[PATCH v6 08/42] powerpc/powernv: Calculate PHB's DMA weight dynamically
Gavin Shan
gwshan at linux.vnet.ibm.com
Thu Aug 13 09:57:26 AEST 2015
On Mon, Aug 10, 2015 at 07:21:12PM +1000, Alexey Kardashevskiy wrote:
>On 08/06/2015 02:11 PM, Gavin Shan wrote:
>>For P7IOC, the whole available DMA32 space, which is below the
>>MEM32 space, is divided evenly into 256MB segments. The number
>>of continuous segments assigned to one particular PE depends on
>>the PE's DMA weight that is calculated based on the type of each
>>PCI devices contained in the PE, and PHB's DMA weight which is
>>accumulative DMA weight of PEs contained in the PHB. It means
>>that the PHB's DMA weight calculation depends on existing PEs,
>>which works perfectly now, but not hotplug friendly. As the
>>whole available DMA32 space can be assigned to one PE on PHB3,
>>so we don't have the issue on PHB3.
>>
>>The patch calculates PHB's DMA weight based on the PCI devices
>>contained in the PHB dynamically so that it's hotplug friendly.
>>
>>Signed-off-by: Gavin Shan <gwshan at linux.vnet.ibm.com>
>>---
>> arch/powerpc/platforms/powernv/pci-ioda.c | 88 +++++++++++++++----------------
>> arch/powerpc/platforms/powernv/pci.h | 6 ---
>> 2 files changed, 43 insertions(+), 51 deletions(-)
>>
>>diff --git a/arch/powerpc/platforms/powernv/pci-ioda.c b/arch/powerpc/platforms/powernv/pci-ioda.c
>>index 713f4b4..7342cfd 100644
>>--- a/arch/powerpc/platforms/powernv/pci-ioda.c
>>+++ b/arch/powerpc/platforms/powernv/pci-ioda.c
>>@@ -927,6 +927,9 @@ static void pnv_ioda_link_pe_by_weight(struct pnv_phb *phb,
>>
>> static unsigned int pnv_ioda_dma_weight(struct pci_dev *dev)
>> {
>>+ struct pci_controller *hose = pci_bus_to_host(dev->bus);
>>+ struct pnv_phb *phb = hose->private_data;
>>+
>> /* This is quite simplistic. The "base" weight of a device
>> * is 10. 0 means no DMA is to be accounted for it.
>> */
>>@@ -939,14 +942,34 @@ static unsigned int pnv_ioda_dma_weight(struct pci_dev *dev)
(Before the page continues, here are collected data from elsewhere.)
(** The cases a fixture supports, each with the program it runs. *)
Definition supported : list (nat * Case unit) :=
  [(0%nat, completes_the_handshake_in_both_directions_and_exposes_the_peers);
   (1%nat, negotiates_the_effective_minor_downward);
   (2%nat, refuses_a_different_major_with_4426_on_both_sides);
   (3%nat, round_trips_a_request_and_its_result_in_both_directions);
   (4%nat, serves_concurrent_requests_in_both_directions);
   (5%nat, reports_an_unsupported_method_without_ending_the_session);
   (6%nat, carries_a_handler_chosen_error_code_and_its_details);
   (7%nat, refuses_a_request_past_the_in_flight_ceiling_and_stays_open);
   (8%nat, refuses_a_reserved_rpc_method_before_it_reaches_the_wire);
   (9%nat, refuses_rpc_discover_below_the_minor_that_defines_it);
   (10%nat, delivers_an_event_stream_and_its_end_marker_in_order);
   (11%nat, numbers_events_per_topic_when_no_stream_id_is_given);
   (12%nat, refuses_one_stream_key_past_the_local_ceiling);
   (13%nat, answers_a_protocol_ping_with_a_pong_in_both_directions);
   (14%nat, cancels_an_in_flight_request_and_reports_it_as_cancelled);
   (15%nat, times_out_a_request_locally_and_ignores_the_late_answer);
   (16%nat, fails_in_flight_requests_with_unavailable_when_the_connection_drops);
   (17%nat, propagates_a_close_reason_code_to_the_peer);
   (18%nat, refuses_a_result_past_the_frame_limit_without_ending_the_session);
   (19%nat, honours_the_lower_announced_frame_limit_when_sending)] ++
  (if fx_chunked then [(20%nat, keeps_two_concurrent_oversized_results_from_interleaving)] else []) ++
  (if fx_supports_raw
   then [(21%nat, closes_with_4426_when_the_peer_sends_a_hello_it_cannot_read); (22%nat, ignores_unknown_envelope_members)]
   else []).

Definition case_name (i : nat) : string := nth i CONFORMANCE_CASES EmptyString.

(** The cases in order, up to the first that fails. *)
Fixpoint first_failure (cs : list (nat * Case unit)) : option Failure :=
  match cs with
  | [] => None
  | (i, body) :: rest =>
      match run_case (case_name i) body fx_fresh with
      | Ok _ => first_failure rest
      | Err e => Some e
      end
  end.

Lemma result_bind_assoc {A B C E} (r : result A E) (f : A -> result B E) (g : B -> result C E) :
  result_bind (result_bind r f) g = result_bind r (fun a => result_bind (f a) g).
Proof. by destruct r. Qed.

Lemma run_nth_spec {A} ran i body (k : list string -> result A Failure) :
  result_bind (run_nth ran i body) k =
  match run_case (case_name i) body fx_fresh with Ok _ => k (ran ++ [case_name i]) | Err e => Err e end.
Proof. unfold run_nth, case_name. by destruct (run_case _ body fx_fresh). Qed.

(** One case of the runner against one case of the list. *)
Lemma run_nth_first {A} ran i body rest (k : list string -> result A Failure) (z : result A Failure) :
  k (ran ++ [case_name i]) = match first_failure rest with None => z | Some e => Err e end ->
  result_bind (run_nth ran i body) k = match first_failure ((i, body) :: rest) with None => z | Some e => Err e end.
Proof. rewrite run_nth_spec. simpl. by destruct (run_case _ body fx_fresh). Qed.

(** The runner stops at the first case that fails, runs every supported case in the order of the
    list otherwise, and its self-check never fires: for every transport, the suite passes exactly
    when each supported case does, and then reports exactly the names of those. *)
Theorem suite_runs_supported :
  run_conformance_suite =
  match first_failure supported with
  | None => Ok (map (fun c => case_name c.1) supported)
  | Some e => Err e
  end.
Proof.
  unfold run_conformance_suite, supported. cbv zeta. do 20 (cbn [app]; apply run_nth_first).
  destruct fx_chunked, fx_supports_raw; cbn [app]; try apply run_nth_first; cbn [result_bind];
    rewrite ?result_bind_assoc; repeat apply run_nth_first; reflexivity.
Qed.
End runner.
(* ===== verification/BulkCase.v ===== *)
(** * The case of a result past the default limit

    The one case of the suite that cannot simply be run: its handler's result has more than 2^24
    bytes.  It is never built here: the handler's value is a variable of which only that it does not
    fit is known, and a session that settles such a value does what one that settles a refusal does.
    For any link, the case passes once the rounds around that one turn do. *)

From S2P Require Import Prelude Json Wire Frame Validate Limits Serde JsonText FrameJson Ndjson NdjsonProps Port Session Dispatch DispatchProps Driver Handle System Lifecycle Outbound Responses Origins Duplex Conformance Harness.
Local Open Scope Z_scope.

Definition past_the_limit : string := Eval vm_compute in case_name 18.

Definition bulk_params : Value := VObject [("bytes", from_u64 (DEFAULT_MAX_FRAME_BYTES + 1))].
Definition bulk_options : RequestOptions := {| ro_cancel := None; ro_timeout := Some (from_secs 30) |}.
Definition bulk_what : string := "The result of " +:+ quoted "test.bulk".

(** What follows the refused call. *)
Definition after_bulk (r : result Value RemoteError) : Case unit :=
  case_bind (expect_err r "the result exceeds the frame limit") (fun error =>
  case_bind (assert_eq (re_code error) codes.FRAME_TOO_LARGE) (fun _ =>
  case_bind (request SideA "test.echo" (VObject [("ok", VBool true)])) (fun r =>
  case_bind (expect r "the session is still open") (fun ok =>
  case_bind (assert_eq ok (VObject [("ok", VBool true)])) (fun _ => close))))).

Lemma past_the_limit_shape :
  refuses_a_result_past_the_frame_limit_without_ending_the_session =
  Asks (OConnect (conformance_options conformance_a) (conformance_options conformance_b)) (fun _ =>
  Asks (OSpawn SideA "test.bulk" bulk_params bulk_options) (fun task => Asks (OJoin task) after_bulk)).
Proof. reflexivity. Qed.

Definition bulk_size : Z := DEFAULT_MAX_FRAME_BYTES + 47.
Definition bulk_refusal : RemoteError :=
  with_detail
    (with_detail
       (remote_error codes.FRAME_TOO_LARGE
          (bulk_what +:+ " encodes to " +:+ show_Z bulk_size +:+ " bytes; the session limit is " +:+
           show_Z DEFAULT_MAX_FRAME_BYTES +:+ " bytes."))
       "bytes" (from_u64 bulk_size))
    "limit" (from_u64 DEFAULT_MAX_FRAME_BYTES).

(** A blob of [n] bytes prints as [n] bytes between its quotes. *)
Lemma x_repeat_text n : 0 <= n -> len (escape_all (to_bytes (x_repeat n))) = n.
Proof.
  intros Hn. unfold x_repeat. rewrite <- (Z2N.id n Hn) at 2. generalize (Z.to_N n) as m. clear.
  induction m as [|m IH] using N.peano_ind; [done|]. rewrite N.iter_succ, N2Z.inj_succ.
  unfold escape_all, len in *. simpl. lia.
Qed.

Definition blob (n : Z) : Value := VObject [("blob", VString (x_repeat n))].

Lemma blob_frame_size n :
  0 <= n -> len (print_value (frame_to_json (FRes {| res_id := "r-1"; res_result := blob n |}))) = n + 46.
Proof.
  intros Hn. pose proof (x_repeat_text n Hn) as Hx. unfold blob. revert Hx. generalize (x_repeat n) as s. intros s.
  unfold len. cbn. unfold print_string. do 6 (rewrite ?length_app; cbn).
  repeat match goal with |- context [length (escape ?c)] => change (length (escape c)) with 1%nat end. lia.
Qed.

Lemma blob_refused s :
  send_limit_bytes s = DEFAULT_MAX_FRAME_BYTES ->
  assert_fits s (FRes {| res_id := "r-1"; res_result := blob (DEFAULT_MAX_FRAME_BYTES + 1) |}) bulk_what = Err bulk_refusal.
Proof.
  intros Hs. unfold assert_fits, encode_frame_bytes. rewrite Hs.
  change (checked_at_least _ _ _) with (@Ok Z string DEFAULT_MAX_FRAME_BYTES).
  change (validate _) with (@Ok unit ValidationError tt).
  cbn [to_vec json_serde result_bind map_err]. rewrite blob_frame_size by done.
  change (DEFAULT_MAX_FRAME_BYTES <? _) with true. cbn [kind too_large codec_error].
  rewrite bool_decide_true by done. reflexivity.
Qed.

(** The handler's task, as the scheduler sees it. *)
Lemma bulk_settles tk c :
  tk_tasks tk = {[0%nat := c]} -> hc_handler c = bulk_id -> hc_params c = bulk_params ->
  settled_task_of tk = Some (Ok (0%nat, Ok (blob (DEFAULT_MAX_FRAME_BYTES + 1)))).
Proof.
  intros Ht Hh Hp. unfold settled_task_of. rewrite Ht, map_to_list_singleton. cbn [omap list_omap head fst snd].
  unfold run_handler. rewrite Hh, Hp. reflexivity.
Qed.

(** A settled result that does not fit leaves a session as a settled refusal does. *)
Lemma settled_refused {T} (d : Driver T) t id request v e :
  tk_by_task_id (d_tracking d) !! t = Some id -> tk_active (d_tracking d) !! id = Some request ->
  assert_fits (d_shared d) (FRes {| res_id := id; res_result := v |}) ("The result of " +:+ quoted (ar_method request)) = Err e ->
  on_branch d (BSettled (Ok (t, Ok v))) = on_branch d (BSettled (Ok (t, Err e))).
Proof.
  intros Ht Hid Hf. cbn [on_branch]. unfold on_handler_settled. simpl. rewrite Ht. simpl. rewrite Hid. simpl.
  unfold respond_result. change (assert_fits (set_in_flight ?s _)) with (assert_fits s). by rewrite Hf.
Qed.

Lemma act_same_branch {T} {PT : PortTx T} (w : World T) wk wk' settle b b' :
  taken w (ALoop wk settle) = Some b -> taken w (ALoop wk' settle) = Some b' ->
  on_branch (arm_liveness (wo_driver w)) b = on_branch (arm_liveness (wo_driver w)) b' ->
  branch_routes b = branch_routes b' -> act w (ALoop wk settle) = act w (ALoop wk' settle).
Proof.
  intros Hb Hb' Hs Hr. destruct (taken_branch _ _ _ Hb) as (? & ? & [= <- <-] & _ & _ & H).
  destruct (taken_branch _ _ _ Hb') as (? & ? & [= <- <-] & _ & _ & H'). rewrite Hs in H.
  destruct (on_branch _ b') as [d' t]. by rewrite H, H', Hr.
Qed.

(** ** The case over any link *)

Section bulk.
Context {P T : Type} {LK : Link P T} (chunked : bool).

Lemma until_iter {B} (p : Net P -> option B) k fuel : forall n,
  (forall j, (j < k)%nat -> p (Nat.iter j (round false) n) = None) ->
  until p (k + fuel) n = until p fuel (Nat.iter k (round false) n).
Proof.
  induction k as [|k IH]; intros n Hp; [done|]. cbn [Nat.add]. rewrite until_round by (apply (Hp 0%nat); lia).
  rewrite IH; [by rewrite Nat.iter_succ_r|]. intros j Hj. rewrite <- Nat.iter_succ_r. apply Hp. lia.
Qed.

(** The connection after the connect and the spawned request. *)
Definition asking : option (Net P) :=
  let conn := (fixture_do _ (OConnect (conformance_options conformance_a) (conformance_options conformance_b)) None).1 in
  (fixture_do _ (OSpawn SideA "test.bulk" bulk_params bulk_options) conn).1.

(** [k] rounds bring the request to the handler; the next, to [n'], sends the refusal. *)
Lemma past_the_limit_generic (k : nat) (n n' : Net P) :
  (k < quiet_rounds)%nat ->
  (let conn := fixture_do _ (OConnect (conformance_options conformance_a) (conformance_options conformance_b)) None in
   let task := fixture_do _ (OSpawn SideA "test.bulk" bulk_params bulk_options) conn.1 in
   (conn.2, task.2, option_map (Nat.iter k (round false)) task.1,
    map (fun j => option_map (fun n => caller_outcome 0 (Nat.iter j (round false) n)) task.1) (seq 0 (S k)))) =
  (Some tt, Some 0%nat, Some n, map (fun _ => Some None) (seq 0 (S k))) ->
  round false n = n' ->
  (let r := until (caller_outcome 0) (quiet_rounds - S k) n' in
   (r.2, @run_case (link_fixture chunked) past_the_limit (after_bulk (Err bulk_refusal)) (Some r.1)) =
   (Some (Err bulk_refusal), Ok tt)) ->
  @run_case (link_fixture chunked) past_the_limit refuses_a_result_past_the_frame_limit_without_ending_the_session None = Ok tt.
Proof.
  intros Hk Ha Hr Hrest. cbv zeta in Ha, Hrest. rewrite past_the_limit_shape, run_asks.
  change (@fx_do (link_fixture chunked)) with (@fixture_do _ _ P T LK).
  destruct (fixture_do _ (OConnect _ _) None) as [c0 r0]. cbn [fst snd] in Ha.
  destruct (fixture_do _ (OSpawn _ _ _ _) c0) as [c1 r1] eqn:E1. cbn [fst snd] in Ha.
  apply pair_equal_spec in Ha as [Ha Hpend]. apply pair_equal_spec in Ha as [Ha Hs].
  apply pair_equal_spec in Ha as [-> ->]. rewrite run_asks.
  change (@fx_do (link_fixture chunked)) with (@fixture_do _ _ P T LK). rewrite E1.
  destruct c1 as [n0|]; [|done]. cbn [option_map] in *. injection Hs as Hs.
  rewrite run_asks. change (@fx_do (link_fixture chunked)) with (@fixture_do _ _ P T LK).
  cbn [fixture_do on_net]. unfold await_or_deadline, await.
  replace quiet_rounds with (S k + (quiet_rounds - S k))%nat by lia. rewrite until_iter; cycle 1.
  { intros j Hj. assert (Hl : map (fun j => Some (caller_outcome 0 (Nat.iter j (round false) n0))) (seq 0 (S k)) !! j =
      map (fun _ => Some (@None (result Value RemoteError))) (seq 0 (S k)) !! j) by (by rewrite Hpend).
    rewrite !list_lookup_fmap, lookup_seq_lt in Hl by lia. simpl in Hl. by injection Hl. }
  rewrite Nat.iter_succ, Hs, Hr. destruct (until _ _ n') as [m r]. cbn [fst snd] in Hrest.
  apply pair_equal_spec in Hrest as [-> Hrest]. exact Hrest.
Qed.
End bulk.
>> if (dev->class == PCI_CLASS_SERIAL_USB_UHCI ||
>> dev->class == PCI_CLASS_SERIAL_USB_OHCI ||
>> dev->class == PCI_CLASS_SERIAL_USB_EHCI)
>>- return 3;
>>+ return 3 * phb->ioda.tce32_count;
>>
>> /* Increase the weight of RAID (includes Obsidian) */
>> if ((dev->class >> 8) == PCI_CLASS_STORAGE_RAID)
>>- return 15;
>>+ return 15 * phb->ioda.tce32_count;
>>
>> /* Default */
>>- return 10;
>>+ return 10 * phb->ioda.tce32_count;
>>+}
>>+
>>+static int __pnv_ioda_phb_dma_weight(struct pci_dev *pdev, void *data)
>>+{
>>+ unsigned int *dma_weight = data;
>>+
>>+ *dma_weight += pnv_ioda_dma_weight(pdev);
>>+ return 0;
>>+}
>>+
>>+static unsigned int pnv_ioda_phb_dma_weight(struct pnv_phb *phb)
>>+{
>>+ unsigned int dma_weight = 0;
>>+
>>+ if (!phb->hose->bus)
>>+ return 0;
>>+
>>+ pci_walk_bus(phb->hose->bus,
>>+ __pnv_ioda_phb_dma_weight, &dma_weight);
>>+ return dma_weight;
>> }
>>
>> #ifdef CONFIG_PCI_IOV
>>@@ -1097,14 +1120,6 @@ static void pnv_ioda_setup_bus_PE(struct pci_bus *bus, bool all)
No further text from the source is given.